The budget deal also left the sequestration cuts largely in place. It only undid $63 billion of the $240 billion in cuts. And it extended sequestration cuts for an extra year, to 2022.

Last July, the CBO estimated that sequestration cuts could cost up to 1.6 million jobs in FY2014. With only a partial rollback, many of those jobs will still be lost. And that's only one year.

The budget deal only provided the partial sequestration relief for two years. When those two years are done, the path of sequestration cuts will begin again. Austerity today. Austerity tomorrow. Austerity forever.

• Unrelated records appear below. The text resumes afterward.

(* ===== verification/PsSimplify.v ===== *)
(** * Calculator functions: what expressions mean, and that simplifying is right

    The meaning of a node, after the specification in PsSpec, in a heap where
    every node was made after its operands and has the type of what it computes.
    Nodes that are equal mean the same, and the code of a node computes what it
    means.  [_makeUnary] and [_makeBinary], but for divisions and powers, end
    within the turns they are given, keep the heap well formed, and return a node
    that stands for what the operator makes of its operands. *)
From stdpp Require Import gmap.
From Stdlib Require Import SpecFloat.
From S2P Require Import Prelude Number64 FloatLaws PsParser PsTree PsSpec PsCompiler PsCompilerSpec.
Local Open Scope js_scope.

(** ** Heaps *)

(** The type that a node has been given. *)
Definition node_typed (h : heap) (node : PsNode) : Prop :=
  match node with
  | PsUnaryNode op x t => t = _unaryValueType op (value_type h x)
  | PsBinaryNode op f s t => t = _binaryValueType op (value_type h f) (value_type h s)
  | PsTernaryNode _ t e ty => ty = if decide (value_type h t = value_type h e) then value_type h t else unknown
  | _ => True
  end.
Definition wf (h : heap) : Prop := heap_ok h /\ forall n node, h !! n = Some node -> node_typed h node.

(** A heap after more nodes were made. *)
Definition extends (h h' : heap) : Prop := exists more, h' = h ++ more.

#[global] Instance extends_preorder : PreOrder extends.
Proof.
  split; [intros h; exists []; by rewrite app_nil_r|]. intros h1 h2 h3 [m1 ->] [m2 ->]. exists (m1 ++ m2). by rewrite app_assoc.
Qed.

Lemma extends_lookup h h' n node : extends h h' -> h !! n = Some node -> h' !! n = Some node.
Proof. intros [more ->] E. by apply lookup_app_l_Some. Qed.

Lemma extends_length h h' : extends h h' -> (length h <= length h')%nat.
Proof. intros [more ->]. rewrite length_app. lia. Qed.

Lemma extends_alloc h node : extends h (h ++ [node]).
Proof. by eexists. Qed.

Lemma value_type_extends h h' n : extends h h' -> (n < length h)%nat -> value_type h' n = value_type h n.
Proof. intros [more ->] Hn. unfold value_type. by rewrite lookup_app_l. Qed.

Lemma const_value_extends h h' n v : extends h h' -> const_value h n = Some v -> const_value h' n = Some v.
Proof.
  intros He. unfold const_value. destruct (h !! n) as [[]|] eqn:E; try done. intros [= ->]. by rewrite (extends_lookup _ _ _ _ He E).
Qed.

Lemma node_typed_extends h h' n node : extends h h' -> (n <= length h)%nat -> node_ok h n node -> node_typed h node -> node_typed h' node.
Proof.
  intros He Hn Hok. destruct node; cbn in *; try done; rewrite !(value_type_extends h h') by (done || lia); done.
Qed.
(* ===== verification/PsEvaluate.v ===== *)
(** * Calculator functions: the expressions stand for the results

    [_makeBinary] for divisions and powers, and [_makeTernary], are right as
    well; so every operator and block on a stack of nodes ends, and leaves nodes
    that stand for the values the program computes, when no two branches leave
    stacks of different heights. *)
From stdpp Require Import gmap.
From Stdlib Require Import SpecFloat.
From S2P Require Import Prelude Number64 FloatLaws PsParser PsTree PsSpec PsCompiler PsCompilerSpec PsSimplify.
Local Open Scope js_scope.

Section Evaluate.
Context `{MathLib} (args : Z -> float).
Local Abbreviation means := (means args).
Local Abbreviation stands := (stands args).
Local Abbreviation made := (made args).
Local Abbreviation unary_of := (unary_of args).
Local Abbreviation binary_of := (binary_of args).

(** ** Calls one after the other *)

(** The call on a heap of at most [limit] nodes that was made from [h]. *)
Lemma made_bind h limit bound (sem : jsval -> Prop) (m : M heap nat) (k : nat -> M heap nat) : made h limit (fun _ => False) m ->
  (forall n h', extends h h' -> wf h' -> (n < length h')%nat -> (length h' <= limit)%nat -> made h' bound (fun _ => False) (k n)) ->
  made h bound (fun _ => False) (mbind m k).
Proof.
  intros (n & h1 & E1 & He1 & Hwf1 & Hn1 & Hl1 & _) Hk. destruct (Hk n h1) as (n2 & h2 & E2 & He2 & Hwf2 & Hn2 & Hl2 & _); try done.
  exists n2, h2. split; [unfold mbind; by rewrite E1|]. split; [by etransitivity|]. done.
Qed.

Lemma made_nothing h bound bound' sem m : (bound <= bound')%nat -> made h bound sem m -> made h bound' (fun _ => False) m.
Proof. intros Hb (n & h' & E & He & Hwf & Hn & Hl & _). exists n, h'. do 4 (split; [done|]). split; [lia|done]. Qed.

Lemma made_more h bound bound' sem m : (bound <= bound')%nat -> made h bound sem m -> made h bound' sem m.
Proof. intros Hb (n & h' & E & He & Hwf & Hn & Hl & Hs). exists n, h'. do 4 (split; [done|]). split; [lia|done]. Qed.

(** A constant and a call with it. *)
Lemma made_alloc_bind h bound sem c (k : nat -> M heap nat) : wf h ->
  made (h ++ [PsConstNode c]) bound sem (k (length h)) -> made h bound sem (mbind (alloc (PsConstNode c)) k).
Proof.
  intros Hwf (n & h' & E & He & Hr). exists n, h'. split; [done|]. split; [|done]. etransitivity; [apply extends_alloc|done].
Qed.

Lemma wf_const h c : wf h -> wf (h ++ [PsConstNode c]).
Proof. intros Hwf. by apply wf_alloc. Qed.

And although Obama did not focus on the deficit during his State of the Union address, he did push deficit reduction as a goal in the complementary White House fact sheet:
Investing in Growth While Continuing to Strengthen Our Nation’s Long Term Fiscal Position. Over the past four years the deficit has been cut in half as a share of the economy, falling by 5.7% of GDP, the largest four-year deficit reduction since the demobilization from World War II. The long-run deficit outlook has also improved considerably due to slowing the growth of Medicare while improving solvency and benefits in the Affordable Care Act, a fairer tax code enacted in the 2012 fiscal cliff deal, and discretionary spending which is on track to be the lowest as a share of the economy since Dwight Eisenhower was President. The recent bipartisan Budget agreement undoes some of last year’s damaging cuts to priorities like education and research, and clears the way for Washington to avoid setting back our economy this year with manufactured fiscal crises. The President wants to build on this progress with a growth and opportunity agenda that includes a commitment to strengthening our long-term fiscal position. This entails a commitment by the President to not only pay for all of his new, ongoing initiatives but also to support additional deficit reduction in a balanced manner from pro-growth tax reform that levels the playing field for the middle class and further efforts to reform and strengthen entitlements. This approach will accelerate growth and ensure that the debt is on a downward path as a share of the economy over the next decade and the debt and deficit are stabilized over the longer term.
The largest four-year deficit reduction since the demobilization from World War II is apparently not enough for Obama.

Over the ensuing two weeks, the House and Senate passed a Farm Bill with $8.7 billion in cuts to food stamps. Some liberals liked to count this as a victory because, although it was clearly sadistic, it was not as sadistic as what the Republicans wanted. What standards! 46 out of the 55 members of the Senate Democratic caucus voted for the bill. Thankfully, the majority of the House Democratic caucus voted against the bill, but 89 Democrats (close to half of the caucus) did vote for it. In his remarks before signing the bill, Obama ignored these cuts and praised the bill as "a bipartisan..bill that is going to make a big difference in communities all across this country." Yes, it will make a difference--but not in the way he's implying.

Obama's FY2015 budget, per the Associated Press, will include $56 billion in expanded programs (half social, half military). The FY2015 spending levels contained in the Murray-Ryan budget only undo $18.4 billion of sequestration cuts, out of the roughly $120 billion set to take place. Even with Obama's Opportunity, Growth, and Security Initiative spending, sequestration cuts will remain deep.  And the BCA spending caps will, of course, remain, regarded with their usual silence.

You aren't winning when the knife isn't going in faster and deeper. You're only winning when it gets taken out.